On February 19, 2018, a multi-family fire struck the Grace Hotel in Long Beach, displacing more than 50 individuals. Within hours, Red Cross volunteers opened a shelter and provided a safe place to stay, food, supplies and comfort to those in need. Mark Chung, Disaster Communications Lead and volunteer for the Greater Long Beach area explained that the community affected by the fire was largely without family in the area, or the means to find alternative housing. Further, many people needed counseling and medication, but were unable to find transportation to fill their prescriptions. As a result, the Red Cross coordinated with the City of Long Beach to provide taxi vouchers and health services to those with medical concerns. In addition, Red Cross volunteers also facilitated the transfer of residents to a cold weather shelter operated by the City of Long Beach. This way, they would have a warmer and more permanent place to stay until they were able to return home. The residents, who were anxious about the state of their apartments, also relied on Red Cross volunteers to liaison with the landlord of the burned complex.

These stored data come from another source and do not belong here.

(* ===== verification/DriveChunks.v ===== *)
(** * Parallel chunks of a resumable upload: [GoogleDriveUploader::upload_resumable]

    The plan of aligned chunks, and the workers that send them as a step relation.  The
    workers run on the threads of the executor; a step is what one coroutine does between two
    suspension points, and the events choose the order.  The shared flags are atomic or under
    a mutex and only ever set, so that finer interleavings reach no further states. *)

From Stdlib Require Import Permutation.
From S2P Require Import Prelude CoreError ConfigData Http Json PoolJoin DriveAuth DriveApi.

(** ** The plan *)

Definition kResumableAlignment : Z := 256 * 1024.

(** [chunk_bytes]: at least one alignment unit, rounded down to whole units. *)
Definition chunk_bytes (config : GoogleDriveConfig) : Z :=
  Z.max (to_int64 (gd_chunk_size config)) kResumableAlignment / kResumableAlignment * kResumableAlignment.

(** [struct ChunkPlan]. *)
Record ChunkPlan := MkChunk { ck_offset : Z; ck_length : Z }.

(** The loop over the offsets from [off]; [fuel] bounds the chunks left. *)
Fixpoint plan_from (fuel : nat) (chunk total off : Z) : list ChunkPlan :=
  match fuel with
  | O => []
  | S fuel => if off <? total then MkChunk off (Z.min chunk (total - off)) :: plan_from fuel chunk total (off + chunk) else []
  end.
(* ===== verification/DriveUpload.v ===== *)
(** * Uploads to Google Drive: [GoogleDriveUploader::upload_file], [upload_directory]

    Small files go in one multipart request, larger ones through a resumable session whose
    chunks the workers of [DriveChunks] send.  The file system is [Files], the stream that a
    worker reads its chunks from [ChunkReader], and the executor that interleaves the workers
    [WorkerPool]. *)

From S2P Require Import Prelude CoreError Identifiers ByteSize Ports Http Files ConfigData Json Encodings PoolJoin DriveAuth DriveResources DriveApi DriveChunks.

Local Open Scope coro_scope.

Definition kMultipartThreshold : Z := 5 * 1024 * 1024.

(** [seekg] and [read] on the stream of a worker: the chunk, when [gcount] is its length. *)
Class ChunkReader (W : Type) := read_chunk : string -> ChunkPlan -> M W (option string).

(** The executor runs the workers of a session; the coroutine that waits for them sees the
    state they leave, or is never woken. *)
Class WorkerPool (W : Type) :=
  join_workers : ServiceAccountKey -> string -> string -> Z -> M (DriveAccessToken * W) (option Shared).

Section Uploads.
  Context `{json_lib : !Json, ssl : !OpenSsl} {W : Type}.
  Context `{http : !HttpClient W, clock : !Clock W, steady : !SteadyClock W, cancel : !Cancellation W}.
  Context `{files : !Files W, walk : !Walk W, pool : !WorkerPool W}.
  Context (key : option ServiceAccountKey) (config : GoogleDriveConfig) (on_progress : option (UploadProgress -> M W unit)).

Notation C := (DriveAccessToken * W)%type.

Definition progress (path : string) (total uploaded : Z) : Throwing C unit :=
  match on_progress with
  | Some f => observe (lift (f (MkProgress (filename path) total uploaded 0 1 0 0)))
  | None => finish_with (Ok ())
  end.

Definition view_link (id : string) : string := "https://drive.google.com/file/d/" +:+ id +:+ "/view".

(** [duration_cast<milliseconds>(now - started)]. *)
Definition finished_upload (path id : string) (size started : Z) : Throwing C UploadResult :=
  co_throwing stop <- observe (lift steady_clock_now);
  co_throwing seen <- progress path size size;
  finish_with (Ok (MkUploadResult id (view_link id) size (Z.quot (stop - started) 1000000))).

Definition file_metadata (path parent_folder : string) : string + string :=
  json_dump (json_object [("name", json_of_string (filename path)); ("parents", json_array [json_of_string parent_folder])]).

(** ** [upload_multipart] *)

Definition crlf : string := of_chars ["013"; "010"]%char.
Definition boundary : string := "cmlb-mp-7af3b1-XXyy".

Definition multipart_body (meta content : string) : string :=
  "--" +:+ boundary +:+ crlf +:+ "Content-Type: application/json; charset=UTF-8" +:+ crlf +:+ crlf +:+ meta
  +:+ crlf +:+ "--" +:+ boundary +:+ crlf +:+ "Content-Type: application/octet-stream" +:+ crlf +:+ crlf +:+ content
  +:+ crlf +:+ "--" +:+ boundary +:+ "--" +:+ crlf.

Definition upload_url (kind : string) : string :=
  "https://www.googleapis.com/upload/drive/v3/files?uploadType=" +:+ kind
  +:+ "&supportsAllDrives=true&fields=id,name,size,webViewLink,mimeType".

Definition multipart_request (bearer meta content : string) : HttpRequest :=
  authorized bearer Post (upload_url "multipart") [MkHeader "Content-Type" ("multipart/related; boundary=" +:+ boundary)]
    (multipart_body meta content).

Definition upload_multipart (account : ServiceAccountKey) (path parent_folder : string) : Throwing C UploadResult :=
  co_throwing started <- observe (lift steady_clock_now);
  co_throwing content <- observe (lift (read_file path));
  match content with
  | None => finish_with (error Io ("gdrive: cannot open " +:+ path))
  | Some content =>
      co_throwing bearer <- acquire_bearer account;
      co_throwing meta <- may_throw (file_metadata path parent_folder);
      co_throwing seen <- progress path (Z.of_nat (str_size content)) 0;
      co_throwing res <- send (multipart_request bearer meta content);
      if negb (success res) then finish_with (drive_error "gdrive: multipart upload" res)
      else
        co_throwing id <- finish_with (parsed_id "gdrive: multipart response parse: " (body res));
        finished_upload path id (Z.of_nat (str_size content)) started
  end.

(** ** [upload_resumable] *)

(** [abort_resumable_session]; its failures are only logged. *)
Definition abort_request (bearer : option string) (session_uri : string) : HttpRequest :=
  make_request Delete_ session_uri (match bearer with Some b => [MkHeader "Authorization" b] | None => [] end) "".

Definition abort_resumable_session (account : ServiceAccountKey) (session_uri : string) : Throwing C unit :=
  co_await o <- acquire_bearer account;
  match o with
  | Thrown what => mreturn (Thrown what)
  | Unfinished => mreturn Unfinished
  | Finished bearer =>
      co_await res <- lift (http_request (abort_request (match bearer with Ok b => Some b | Err _ => None end) session_uri));
      finish_with (Ok ())
  end.

Definition init_request (bearer meta : string) (total : Z) : HttpRequest :=
  authorized bearer Post (upload_url "resumable")
    [MkHeader "Content-Type" "application/json; charset=UTF-8"; MkHeader "X-Upload-Content-Type" "application/octet-stream";
     MkHeader "X-Upload-Content-Length" (fmt_int total)] meta.

(** The request of a worker for its chunk, of which [body] has been read. *)
Definition chunk_request (bearer session_uri : string) (total : Z) (chunk : ChunkPlan) (body : string) : HttpRequest :=
  authorized bearer Put session_uri
    [MkHeader "Content-Length" (fmt_int (ck_length chunk));
     MkHeader "Content-Range" ("bytes " +:+ fmt_int (ck_offset chunk) +:+ "-" +:+ fmt_int (ck_offset chunk + ck_length chunk - 1)
                               +:+ "/" +:+ fmt_int total)] body.

(** Step 1: the session's URI. *)
Definition open_session (account : ServiceAccountKey) (path parent_folder : string) (total : Z) : Throwing C string :=
  co_throwing bearer <- acquire_bearer account;
  co_throwing meta <- may_throw (file_metadata path parent_folder);
  co_throwing res <- send (init_request bearer meta total);
  finish_with
    (if negb (success res) then drive_error "gdrive: resumable init" res
     else match find_header "location" (resp_headers res) with
          | Some uri => Ok uri
          | None => error GoogleDriveApi "gdrive: resumable session missing Location header"
          end).

(** After the join: an error of a worker ends the session; a missing final response does not. *)
Definition close_session (account : ServiceAccountKey) (session_uri : string) (s : Shared) : Throwing C string :=
  match first_error s with
  | Some e =>
      co_throwing done <- abort_resumable_session account session_uri;
      finish_with (Err e)
  | None => finish_with (upload_outcome s)
  end.

Definition upload_resumable (account : ServiceAccountKey) (path parent_folder : string) : Throwing C UploadResult :=
  co_throwing started <- observe (lift steady_clock_now);
  co_throwing size <- observe (lift (fs_file_size path));
  match size with
  | inl what => finish_with (error FileSystem ("gdrive: file_size failed: " +:+ what))
  | inr total =>
      co_throwing session_uri <- open_session account path parent_folder total;
      co_throwing readable <- observe (lift (can_open path));
      if negb readable then
        co_throwing done <- abort_resumable_session account session_uri;
        finish_with (error Io ("gdrive: cannot open " +:+ path))
      else
        co_throwing joined <- observe (join_workers account path session_uri total);
        match joined with
        | None => mreturn Unfinished
        | Some s =>
            co_throwing id <- close_session account session_uri s;
            finished_upload path id total started
        end
  end.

As a result of these efforts, Mark Chung described the shelter residents as grateful. “The Red Cross is their advocate,” he stated. “Without the shelter, many of them would have had nowhere to go.” He further explained that the Red Cross was the “magnet that pulls all of the services together” and gives those impacted by disaster access to the resources they need to get back on their feet. Looking across the room at cots full of evacuees he added, “The Red Cross logo provides a sense of structure and protection.”
In that spirit, the Red Cross has a vision statement, which reads in part, “the American Red Cross, through its strong network of volunteers, donors and partners, is always there in times of need.” It is inspiring to know that whether on a large or small scale, the Red Cross lives up to its values, its reputation and its commitment to our Los Angeles community.